§ Task objective:
Pull every line that holds the word "Heqc" from the entries.
Start of Supplied entries
Lemma close_origin_without_candidates o :
candidates_at sp (getPosition o) (getVelocity o) = [] ->
dead_end sp (close_origin sp o o).
Proof.
intros Hnil. unfold dead_end, close_origin. rewrite Hnil. simpl.
repeat split. exact Hnil.
Qed.

(** The node built for a candidate depends on the origin through its
  costs, its depth and its position, and on the parent of the origin
  through its velocity. *)
Lemma child_node_ext origin o o' parent parent' candidate :
total_cost_ o = total_cost_ o' -> heuristic_ o = heuristic_ o' ->
depth_ o = depth_ o' -> getPosition o = getPosition o' ->
getVelocity parent = getVelocity parent' ->
child_node sp origin o parent candidate
= child_node sp origin o' parent' candidate.
Proof.
intros Ht Hh Hd Hp Hv. unfold child_node. rewrite Ht, Hh, Hd, Hp, Hv.
reflexivity.
Qed.

(** *** The search for the best node, once more *)

(** Beside what [find_best_node_spec] says, the node the search ends on is
  the first of the candidate origins with its accumulated cost. *)
Lemma find_best_node_first nodes :
forall i minimal_cost origin flag,
  (find_best_node (position_ sp) (max_path_length_ sp) nodes i
     minimal_cost origin flag = (minimal_cost, origin, flag) /\
   forall k nd, nodes !! k = Some nd -> eligible sp nd ->
     F32.ltb (total_cost_ nd) minimal_cost = false)
  \/
  (exists k nd,
     nodes !! k = Some nd /\
     find_best_node (position_ sp) (max_path_length_ sp) nodes i
       minimal_cost origin flag = (total_cost_ nd, i + k, true) /\
     eligible sp nd /\
     F32.ltb (total_cost_ nd) minimal_cost = true /\
     forall k' nd', nodes !! k' = Some nd' -> eligible sp nd' ->
       F32.ltb (total_cost_ nd') (total_cost_ nd) = false /\
       (k' < k -> total_cost_ nd' <> total_cost_ nd)).
Proof.
induction nodes as [|nd rest IH]; intros i m origin flag.
- left. split; [reflexivity|]. intros k x Hk. inversion Hk.
- simpl.
  destruct (negb (closed_ nd)) eqn:Hopen; simpl.
  + destruct (F32.ltb (total_cost_ nd) m) eqn:Hlt; simpl.
    * destruct (F32.ltb (norm (vsub (getPosition nd) (position_ sp)))
                  (max_path_length_ sp)) eqn:Hnear.
      -- right.
         destruct (IH (S i) (total_cost_ nd) i true)
           as [[Heq Hall]|(k & x & Hk & Heq & Hel & Hlt' & Hall)].
         ++ exists 0, nd. rewrite Heq, Nat.add_0_r.
            split; [reflexivity|]. split; [reflexivity|].
            split; [apply eligible_dec; assumption|]. split; [exact Hlt|].
            intros [|k'] x Hk' Hel.
            ** inversion Hk'; subst. split; [apply ltb_irrefl|lia].
            ** split; [apply (Hall k' x Hk' Hel)|lia].
         ++ exists (S k), x. rewrite Heq.
            split; [exact Hk|]. split; [f_equal; f_equal; lia|].
            split; [exact Hel|].
            split; [exact (ltb_trans _ _ _ Hlt' Hlt)|].
            intros [|k'] y Hk' Hel'.
            ** inversion Hk'; subst. split; [apply ltb_asym, Hlt'|].
               intros _ Heqc. rewrite Heqc, ltb_irrefl in Hlt'. discriminate.
            ** destruct (Hall k' y Hk' Hel') as [Hlow Hfirst].
               split; [exact Hlow|]. intros Hlt''. apply Hfirst. lia.
      -- destruct (IH (S i) m origin flag)
           as [[Heq Hall]|(k & x & Hk & Heq & Hel & Hlt' & Hall)].
         ++ left. split; [exact Heq|]. intros [|k'] y Hk' Hel'.
            ** inversion Hk'; subst. destruct Hel' as [_ Hel']. congruence.
            ** apply (Hall k' y Hk' Hel').
         ++ right. exists (S k), x. rewrite Heq.
            split; [exact Hk|]. split; [f_equal; f_equal; lia|].
            split; [exact Hel|]. split; [exact Hlt'|].
            intros [|k'] y Hk' Hel'.
            ** inversion Hk'; subst. destruct Hel' as [_ Hel']. congruence.
            ** destruct (Hall k' y Hk' Hel') as [Hlow Hfirst].
               split; [exact Hlow|]. intros Hlt''. apply Hfirst. lia.
    * destruct (IH (S i) m origin flag)
        as [[Heq Hall]|(k & x & Hk & Heq & Hel & Hlt' & Hall)].
      -- left. split; [exact Heq|]. intros [|k'] y Hk' Hel'.
         ++ inversion Hk'; subst. exact Hlt.
         ++ apply (Hall k' y Hk' Hel').
      -- right. exists (S k), x. rewrite Heq.
         split; [exact Hk|]. split; [f_equal; f_equal; lia|].
         split; [exact Hel|]. split; [exact Hlt'|].
         intros [|k'] y Hk' Hel'.
         ++ inversion Hk'; subst. split.
            ** destruct (F32.ltb (total_cost_ y) (total_cost_ x)) eqn:Hyx;
                 [|reflexivity].
               pose proof (ltb_trans _ _ _ Hyx Hlt'). congruence.
            ** intros _ Heqc. rewrite Heqc in Hlt. congruence.
         ++ destruct (Hall k' y Hk' Hel') as [Hlow Hfirst].
            split; [exact Hlow|]. intros Hlt''. apply Hfirst. lia.
  + destruct (IH (S i) m origin flag)
      as [[Heq Hall]|(k & x & Hk & Heq & Hel & Hlt' & Hall)].
    * left. split; [exact Heq|]. intros [|k'] y Hk' Hel'.
      -- inversion Hk'; subst. destruct Hel' as [Hc _].
         rewrite Hc in Hopen. discriminate.
      -- apply (Hall k' y Hk' Hel').
    * right. exists (S k), x. rewrite Heq.
      split; [exact Hk|]. split; [f_equal; f_equal; lia|].
      split; [exact Hel|]. split; [exact Hlt'|].
      intros [|k'] y Hk' Hel'.
      -- inversion Hk'; subst. destruct Hel' as [Hc _].
         rewrite Hc in Hopen. discriminate.
      -- destruct (Hall k' y Hk' Hel') as [Hlow Hfirst].
         split; [exact Hlow|]. intros Hlt''. apply Hfirst. lia.
Qed.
End of Supplied entries
§ Result:
               intros _ Heqc. rewrite Heqc, ltb_irrefl in Hlt'. discriminate.
            ** intros _ Heqc. rewrite Heqc in Hlt. congruence.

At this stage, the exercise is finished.